Using Mermaid syntax in Markdown on GitHub to get rendered flowcharts or graphs or sequence diagrams or gantt charts is now live. We’ve already started using this. No more firing up Keynote or draw.io just to draw a few boxes with arrows!
Write your own sudo. CR/LF: LF as a way to pass some needed time on teletypes while the carriage literally returned.
Helpful ssh scripts like ssh-ping, ssh-certinfo, and more: ssh-tools.
Perl code that is only syntactically correct on Fridays. because perl is a cursed language.
It’s easy to forget that some very basic things in computing are genuinely hard - e.g. there was very active work improving float-as-a-string algorithms for printing floating point numbers up to the 90s, and even figuring out the optimal way to draw circles on a pixelated screen is nontrivial.
I’m a sucker for useful interactive explanations of things, it’s a great example of the power of computing for insight. Here’s an interactive article explaining GPS.
If you do technical computing and you want to try your hand at functional programming, OCaml is a really solid choice.

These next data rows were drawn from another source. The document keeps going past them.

(* ===== verification/Logging.v ===== *)
(** * Logging: what log records say, and how they are set up (the [debug]
    methods of src/snd.go, src/conn.go, src/stream.go and src/listener.go, and
    [init] and [setupLogger] of src/main.go)

    A record is a tree of attributes, as in Go's [log/slog].  The colour library
    is a parameter. *)

From stdpp Require Import prelude list numbers strings.
From S2P Require Import Prelude Measurement LinkedMap SortedMap Rcv Crypto Snd Conn Streams Inversion Flow Hex Net Text.
Open Scope Z_scope.

(** ** Attributes *)

Inductive Attr :=
  | AString (key : string) (value : bytes)
  | AUint64 (key : string) (value : Z)
  | AInt (key : string) (value : Z)
  | ABool (key : string) (value : bool)
  | AGroup (key : string) (attrs : list Attr).

(** Every number of a record is in the range of its Go type. *)
Fixpoint attr_ok (a : Attr) : bool :=
  match a with
  | AUint64 _ v => bool_decide (is_u64 v)
  | AInt _ v => bool_decide (- 2 ^ 63 <= v < 2 ^ 63)
  | AGroup _ attrs => forallb attr_ok attrs
  | _ => true
  end.

(** ** The [debug] methods *)

(** [s] may be nil. *)
Definition sendInfo_debug (s : option SendInfo) : Attr :=
  match s with
  | None => AString "meta" (str "n/a")
  | Some s => AGroup "meta" [AUint64 "sentTimeNano:ms" (sentTimeNano s / msNano); AInt "sentNr" (sentNr s)]
  end.

Definition listener_debug {C} `{!NetworkConn C} (localConn : option C) : Attr :=
  match localConn with
  | None => AString "net" (str "n/a")
  | Some n => AString "net" (nc_LocalAddrString n)
  end.

(** The pointers of a stream: its connection, the listener of that, its socket. *)
Definition stream_debug {C} `{!NetworkConn C} (conn : option (option (option C))) : Attr :=
  match conn with
  | None => AString "net" (str "s.conn is nil")
  | Some None => AString "net" (str "s.conn.listener is nil")
  | Some (Some None) => AString "net" (str "s.conn.listener.localConn is nil")
  | Some (Some (Some n)) => AString "net" (nc_LocalAddrString n)
  end.

Definition conn_debug {PubKey PrvKey} (cfg : ListenerCfg PrvKey) (c : Conn PubKey PrvKey) : Attr :=
  AGroup "connection" [
    AUint64 "nextWrt:ms" (nextWriteTime c / msNano);
    AInt "inFlight" (i64 (dataInFlight c + l_mtu cfg));
    AInt "rcvBuf" (i64 (capacity (c_rcv c) - rb_size (c_rcv c)));
    AUint64 "rcvWnd" (rcvWndSize c);
    AUint64 "snCrypto" (snCrypto c);
    AUint64 "epochSnd" (epochCryptoSnd c);
    AUint64 "epochRcv" (epochCryptoRcv c);
    ABool "initsent" (isInitSentOnSnd c);
    ABool "hndshke" (isHandshakeDoneOnRcv c)].

(** ** Set-up *)

(** What the program uses of github.com/fatih/color; [HiWhiteString] looks at the
    variable [NoColor] of the library. *)
Class ColorLibrary := {
  Color : Type;
  FgHiWhite : Color;                              (* color.New(color.FgHiWhite) *)
  HiWhiteString : bool -> bytes -> bytes;         (* NoColor, the text *)
}.

(** The fields of [slogcolor.Options] that are set. *)
Record Options `{!ColorLibrary} := mkOptions {
  o_Level : Level;
  o_TimeFormat : bytes;
  o_ShortFile : bool;          (* SrcFileMode: slogcolor.ShortFile *)
  o_SrcFileLength : Z;
  o_MsgPrefix : bytes;
  o_MsgColor : Color;
  o_MsgLength : Z;
}.

(** The variables of the libraries: [color.NoColor] and the handler of [slog]. *)
Record log_state `{!ColorLibrary} := mkLogState {
  noColor : bool;
  defaultLogger : option Options;
}.

Arguments mkLogState {_} _ _.
Arguments noColor {_} _.
Arguments defaultLogger {_} _.
Arguments o_MsgPrefix {_} _.

Section set_up.
Context `{!ColorLibrary} `{!UnicodeTables}.

Definition setupLogger (level : Level) (s : log_state) : log_state :=
  let logger := {| o_Level := level; o_TimeFormat := str "15:04:05.000"; o_ShortFile := true; o_SrcFileLength := 16;
                   o_MsgPrefix := HiWhiteString (noColor s) (str "|"); o_MsgColor := FgHiWhite; o_MsgLength := 24 |} in
  let s := mkLogState false (defaultLogger s) in
  mkLogState (noColor s) (Some logger).

(** [init], by the variable LOG_LEVEL. *)
Definition init (logLevel : bytes) (s : log_state) : log_state := setupLogger (log_level logLevel) s.
End set_up.

(** ** Records *)

(** The record of a connection with its fields in range has its numbers in range. *)
Lemma conn_debug_ok {PubKey PrvKey} (cfg : ListenerCfg PrvKey) (c : Conn PubKey PrvKey) :
  is_u64 (nextWriteTime c) -> is_u64 (rcvWndSize c) -> is_u64 (snCrypto c) -> is_u64 (epochCryptoSnd c) -> is_u64 (epochCryptoRcv c) ->
  attr_ok (conn_debug cfg c) = true.
Proof.
  intros Hn Hr Hs He Hf. cbn. assert (is_u64 (nextWriteTime c / msNano)) as Hd.
  { unfold is_u64 in *. change msNano with 1000000. split; [apply Z.div_pos; lia|]. apply Z.div_lt_upper_bound; lia. }
  rewrite !bool_decide_true by (done || apply i64_int64). done.
Qed.

(** Two connections that agree but for keys, peer, streams and contents of the
    buffers have the same record: nothing of those is logged. *)
Lemma conn_debug_secret {PubKey PrvKey} (cfg : ListenerCfg PrvKey) (c : Conn PubKey PrvKey) addr m prv (ep id : option PubKey) secret sb segs acks meas :
  conn_debug cfg c = conn_debug cfg (mkConn (connId c) addr m prv ep id secret sb (mkReceiveBuffer segs (capacity (c_rcv c)) (rb_size (c_rcv c)) acks)
    (dataInFlight c) (rcvWndSize c) (isSenderOnInit c) (isWithCryptoOnInit c) (isHandshakeDoneOnRcv c) (isInitSentOnSnd c)
    (nextWriteTime c) (snCrypto c) (epochCryptoSnd c) (epochCryptoRcv c) meas).
Proof. done. Qed.

(** The prefix of messages is made before the colours are turned on: a program
    that starts with its output redirected has coloured messages behind a plain
    prefix. *)
Theorem prefix_before_colour `{!ColorLibrary} `{!UnicodeTables} (logLevel : bytes) (s : log_state) :
  (forall t, HiWhiteString true t = t) -> noColor s = true ->
  noColor (init logLevel s) = false /\ o_MsgPrefix <$> defaultLogger (init logLevel s) = Some (str "|").
Proof. intros Hp Hs. split; [done|]. cbn. by rewrite Hs, Hp. Qed.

OCaml from the very beginning.
Universal Paperclips: Help the AI running a paperclip factory achieve sentience.
I’m really fascinated by these new open-source no-code/low-code tools for building internal applications, like Appsmith. Is anyone using things like this for internal or researcher-facing applications? How’s it going?
That’s it…
And that’s it for another week. Let me know what you thought, or if you have anything you’d like to share about the newsletter or management. Just email me or reply to this newsletter if you get it in your inbox.
Have a great weekend, and good luck in the coming week with your research computing team,
Jonathan
About This Newsletter
Research computing - the intertwined streams of software development, systems, data management and analysis - is much more than technology. It’s teams, it’s communities, it’s product management - it’s people. It’s also one of the most important ways we can be supporting science, scholarship, and R&D today.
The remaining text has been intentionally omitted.